*Exercise goal*.
Exactly reproduce the lines from the top of the entries below through the line containing "(** The subclasses", with both ends included.

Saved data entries
• • •
Inductive node := File (content : string) | Directory.

#[export] Instance node_eq_dec : EqDecision node.
Proof. solve_decision. Defined.

Abbreviation files := (gmap (list string) node) (only parsing).

(** The subclasses of [OSError] the program tells apart. *)
Definition FileNotFoundError : exn := OtherError "FileNotFoundError".
Definition FileExistsError : exn := OtherError "FileExistsError".
Definition NotADirectoryError : exn := OtherError "NotADirectoryError".
Definition IsADirectoryError : exn := OtherError "IsADirectoryError".
Definition OSError : exn := OtherError "OSError".

Definition is_os_error (e : exn) : bool :=
  bool_decide (e ∈ [FileNotFoundError; FileExistsError; NotADirectoryError; IsADirectoryError; OSError]).
Definition is_error (e e' : exn) : bool := bool_decide (e' = e).

(** ** Trees *)

(** What is left of [q] below [p]. *)
Fixpoint strip_prefix (p q : path) : option path :=
  match p, q with
  | [], _ => Some q
  | x :: p, y :: q => if String.eqb x y then strip_prefix p q else None
  | _ :: _, [] => None
  end.

Definition node_at (t : files) (p : path) : option node :=
  match p with [] => Some Directory | _ => t !! p end.

Definition subtree (p : path) (t : files) : files :=
  list_to_map (omap (fun '(q, n) => (., n) <$> strip_prefix p q) (map_to_list t)).

Definition without (p : path) (t : files) : files :=
  filter (fun '(q, _) => strip_prefix p q = None) t.

Definition move (src dst : path) (t : files) : files :=
  kmap (app dst) (subtree src t) ∪ without src (without dst t).

Definition has_children (t : files) (p : path) : bool :=
  existsb (fun qn => match strip_prefix p qn.1 with Some (_ :: _) => true | _ => false end)
    (map_to_list t).

Lemma strip_prefix_Some p q r : strip_prefix p q = Some r <-> q = p ++ r.
Proof.
  revert q. induction p as [|x p IH]; intros [|y q]; cbn; try naive_solver.
  destruct (String.eqb_spec x y) as [->|Hne]; [rewrite IH; naive_solver|naive_solver].
Qed.

Lemma strip_prefix_app p r : strip_prefix p (p ++ r) = Some r.
Proof. by apply strip_prefix_Some. Qed.

Lemma strip_prefix_refl p : strip_prefix p p = Some [].
Proof. apply strip_prefix_Some. by rewrite app_nil_r. Qed.

Lemma lookup_without p t q :
  without p t !! q = match strip_prefix p q with Some _ => None | None => t !! q end.
Proof.
  unfold without. destruct (strip_prefix p q) as [r|] eqn:Hs.
  - apply map_lookup_filter_None. right. intros n _. by rewrite Hs.
  - destruct (t !! q) as [n|] eqn:Hq.
    + by apply map_lookup_filter_Some.
    + apply map_lookup_filter_None. by left.
Qed.

Lemma stripped_NoDup p (l : list (list string * node)) :
  NoDup l.*1 -> NoDup (omap (fun '(q, n) => (., n) <$> strip_prefix p q) l).*1.
Proof.
  induction l as [|[q n] l IH]; [constructor|].
  rewrite fmap_cons. intros [Hq Hl]%NoDup_cons. cbn.
  destruct (strip_prefix p q) as [r|] eqn:Hr; cbn; [|by apply IH].
  constructor; [|by apply IH]. intros ([r2 n2] & -> & H2)%list_elem_of_fmap.
  apply list_elem_of_omap in H2 as ([q2 n3] & Hq2 & (r3 & Hr3 & [= -> ->])%fmap_Some).
  apply strip_prefix_Some in Hr as ->. apply strip_prefix_Some in Hr3 as ->.
  apply Hq, list_elem_of_fmap. by exists (p ++ r3, n3).
Qed.

Lemma lookup_subtree p t r : subtree p t !! r = t !! (p ++ r).
Proof.
  unfold subtree. set (l := omap _ _).
  assert (Hin : forall n, (r, n) ∈ l <-> t !! (p ++ r) = Some n).
  { intros n. unfold l. rewrite list_elem_of_omap. split.
    - intros ([q n'] & Hq & Hs). apply elem_of_map_to_list in Hq. apply fmap_Some in Hs as (r' & Hr & [= -> ->]).
      apply strip_prefix_Some in Hr as ->. done.
    - intros Hq. exists (p ++ r, n). rewrite elem_of_map_to_list. by rewrite strip_prefix_app. }
  assert (Hnd : NoDup l.*1) by (apply stripped_NoDup, NoDup_fst_map_to_list).
  destruct (t !! (p ++ r)) as [n|] eqn:Hn.
  - apply elem_of_list_to_map_1; [done|]. by apply Hin.
  - apply not_elem_of_list_to_map_1. intros ([r' n] & -> & Hr)%list_elem_of_fmap.
    apply Hin in Hr. cbn in *. congruence.
Qed.

Lemma lookup_move src dst t q :
  move src dst t !! q =
  match strip_prefix dst q with
  | Some r => t !! (src ++ r)
  | None => match strip_prefix src q with Some _ => None | None => t !! q end
  end.
Proof.
  unfold move. destruct (strip_prefix dst q) as [r|] eqn:Hd.
  - apply strip_prefix_Some in Hd as ->. destruct (t !! (src ++ r)) as [n|] eqn:Hn.
    + apply lookup_union_Some_l. rewrite (lookup_kmap (app dst)), lookup_subtree. exact Hn.
    + apply lookup_union_None. rewrite (lookup_kmap (app dst)), lookup_subtree, !lookup_without, strip_prefix_app.
      split; [done|]. by destruct (strip_prefix src _).
  - rewrite lookup_union_r.
    + rewrite !lookup_without, Hd. done.
    + apply lookup_kmap_None; [apply _|]. intros r ->. by rewrite strip_prefix_app in Hd.
Qed.

Lemma has_children_true t p : has_children t p = true <-> exists x r n, t !! (p ++ x :: r) = Some n.
Proof.
  unfold has_children. rewrite existsb_exists. split.
  - intros ([q n] & Hin & Hq). apply list_elem_of_In, elem_of_map_to_list in Hin. cbn in Hq.
    destruct (strip_prefix p q) as [[|x r]|] eqn:Hs; [done| |done].
    apply strip_prefix_Some in Hs as ->. eauto.
  - intros (x & r & n & Hn). exists (p ++ x :: r, n).
    split; [by apply list_elem_of_In, elem_of_map_to_list|]. cbn. by rewrite strip_prefix_app.
Qed.

(** ** The disk, and the operations on it *)
Record Disk := mkDisk {
  tree : files;
  (** the trees after each change, the newest first *)
  past : list files;
  drawn : nat;
}.

Definition FS (A : Type) : Type := Disk -> result A * Disk.

#[export] Instance FS_ret : MRet FS := fun A a d => (Ok a, d).
#[export] Instance FS_bind : MBind FS := fun A B f m d =>
  match m d with
  | (Ok a, d') => f a d'
  | (Err e, d') => (Err e, d')
  end.

Definition fs_raise {A} (e : exn) : FS A := fun d => (Err e, d).

(** [try: m / except classes as exc: h(exc) / else: k] *)
Definition fs_try {A B} (classes : exn -> bool) (m : FS A) (h : exn -> FS B) (k : A -> FS B) : FS B :=
  fun d => match m d with
           | (Ok a, d') => k a d'
           | (Err e, d') => if classes e then h e d' else (Err e, d')
           end.

Definition fs_lift {A} (r : result A) : FS A := fun d => (r, d).

Definition get_tree : FS files := fun d => (Ok (tree d), d).
Definition set_tree (t : files) : FS unit := fun d => (Ok tt, mkDisk t (t :: past d) (drawn d)).

(** [uuid4().hex] *)
Definition uuid4_hex `{Env} : FS string := fun d =>
  (Ok (Uuid.hex 32 (uuid4 (drawn d)) ""), mkDisk (tree d) (past d) (S (drawn d))).

(** The error of opening something below what is missing or a file. *)
Fixpoint missing_below (t : files) (above rest : path) : exn :=
  match rest with
  | [] => FileNotFoundError
  | x :: rest =>
      match node_at t (above ++ [x]) with
      | Some (File _) => NotADirectoryError
      | _ => missing_below t (above ++ [x]) rest
      end
  end.

Definition not_there (t : files) (p : path) : exn := missing_below t [] p.

Definition exists_ (p : path) : FS bool := t ← get_tree; mret (negb (is_None (node_at t p))).
Definition is_dir (p : path) : FS bool :=
  t ← get_tree; mret (bool_decide (node_at t p = Some Directory)).
Definition is_file (p : path) : FS bool :=
  t ← get_tree; mret (match node_at t p with Some (File _) => true | _ => false end).

(** [read_text], [read_bytes] *)
Definition read_file (p : path) : FS string :=
  t ← get_tree;
  match node_at t p with
  | Some (File c) => mret c
  | Some Directory => fs_raise IsADirectoryError
  | None => fs_raise (not_there t p)
  end.

Definition parent (p : path) : path := removelast p.

(** The error of creating [p] where its parent is not a directory. *)
Definition check_parent (t : files) (p : path) : FS unit :=
  match node_at t (parent p) with
  | Some Directory => mret tt
  | Some (File _) => fs_raise NotADirectoryError
  | None => fs_raise (not_there t p)
  end.

(** [write_text], [write_bytes]: the file is truncated, then written. *)
Definition write_file (p : path) (data : string) : FS unit :=
  t ← get_tree;
  match node_at t p with
  | Some Directory => fs_raise IsADirectoryError
  | _ => check_parent t p;; set_tree (<[p := File ""]> t);; set_tree (<[p := File data]> t)
  end.

(** [p.mkdir()] *)
Definition mkdir (p : path) : FS unit :=
  t ← get_tree;
  match node_at t p with
  | Some _ => fs_raise FileExistsError
  | None => check_parent t p;; set_tree (<[p := Directory]> t)
  end.

(** [p.mkdir(parents=True, exist_ok=True)]: each directory on the way down. *)
Fixpoint mkdir_down (above rest : path) : FS unit :=
  match rest with
  | [] => mret tt
  | x :: rest =>
      t ← get_tree;
      match node_at t (above ++ [x]) with
      | Some Directory => mkdir_down (above ++ [x]) rest
      | Some (File _) =>
          fs_raise (match rest with [] => FileExistsError | _ => NotADirectoryError end)
      | None => set_tree (<[above ++ [x] := Directory]> t);; mkdir_down (above ++ [x]) rest
      end
  end.

Definition mkdir_parents (p : path) : FS unit := mkdir_down [] p.

(** [src.rename(dst)]: a directory replaces an empty directory, a file a file. *)
Definition rename (src dst : path) : FS unit :=
  t ← get_tree;
  match node_at t src, node_at t dst with
  | None, _ => fs_raise (not_there t src)
  | Some _, None => check_parent t dst;; set_tree (move src dst t)
  | Some Directory, Some Directory =>
      if has_children t dst then fs_raise OSError else set_tree (move src dst t)
  | Some Directory, Some (File _) => fs_raise NotADirectoryError
  | Some (File _), Some Directory => fs_raise IsADirectoryError
  | Some (File _), Some (File _) => set_tree (move src dst t)
  end.

(** [os.link(src, dst)], [src] being outside the tree and holding [content]. *)
Definition link (content : string) (dst : path) : FS unit :=
  t ← get_tree;
  match node_at t dst with
  | Some _ => fs_raise FileExistsError
  | None => check_parent t dst;; set_tree (<[dst := File content]> t)
  end.

(** [p.unlink()] *)
Definition unlink (p : path) : FS unit :=
  t ← get_tree;
  match node_at t p with
  | Some (File _) => set_tree (delete p t)
  | Some Directory => fs_raise IsADirectoryError
  | None => fs_raise (not_there t p)
  end.

(** [shutil.rmtree(p)], as one change. The library removes the entries one after the other; the
    storage calls it on a directory it has just renamed to a name of its own, or on a staged
    one that holds no published archive, so what a crash leaves of it no one looks for. *)
Definition rmtree (p : path) : FS unit :=
  t ← get_tree;
  match node_at t p with
  | Some Directory => set_tree (without p t)
  | Some (File _) => fs_raise NotADirectoryError
  | None => fs_raise (not_there t p)
  end.

(** ** Computing with the disk *)

(** [m] returns [a] from [d], leaving [d']. *)
Abbreviation returns m d a d' := (m d = (Ok a, d')) (only parsing).

Lemma fs_bind_ok {A B} (m : FS A) (f : A -> FS B) d a d' :
  m d = (Ok a, d') -> (m ≫= f) d = f a d'.
Proof. unfold mbind, FS_bind. by intros ->. Qed.

Lemma fs_bind_err {A B} (m : FS A) (f : A -> FS B) d e d' :
  m d = (Err e, d') -> (m ≫= f) d = (Err e, d').
Proof. unfold mbind, FS_bind. by intros ->. Qed.

Lemma fs_try_ok {A B} classes (m : FS A) h (k : A -> FS B) d a d' :
  m d = (Ok a, d') -> fs_try classes m h k d = k a d'.
Proof. unfold fs_try. by intros ->. Qed.

Lemma fs_try_caught {A B} (classes : exn -> bool) (m : FS A) h (k : A -> FS B) d e d' :
  m d = (Err e, d') -> classes e = true -> fs_try classes m h k d = h e d'.
Proof. unfold fs_try. by intros -> ->. Qed.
• • •
*Written solution*.
Inductive node := File (content : string) | Directory.

#[export] Instance node_eq_dec : EqDecision node.
Proof. solve_decision. Defined.

Abbreviation files := (gmap (list string) node) (only parsing).

(** The subclasses of [OSError] the program tells apart. *)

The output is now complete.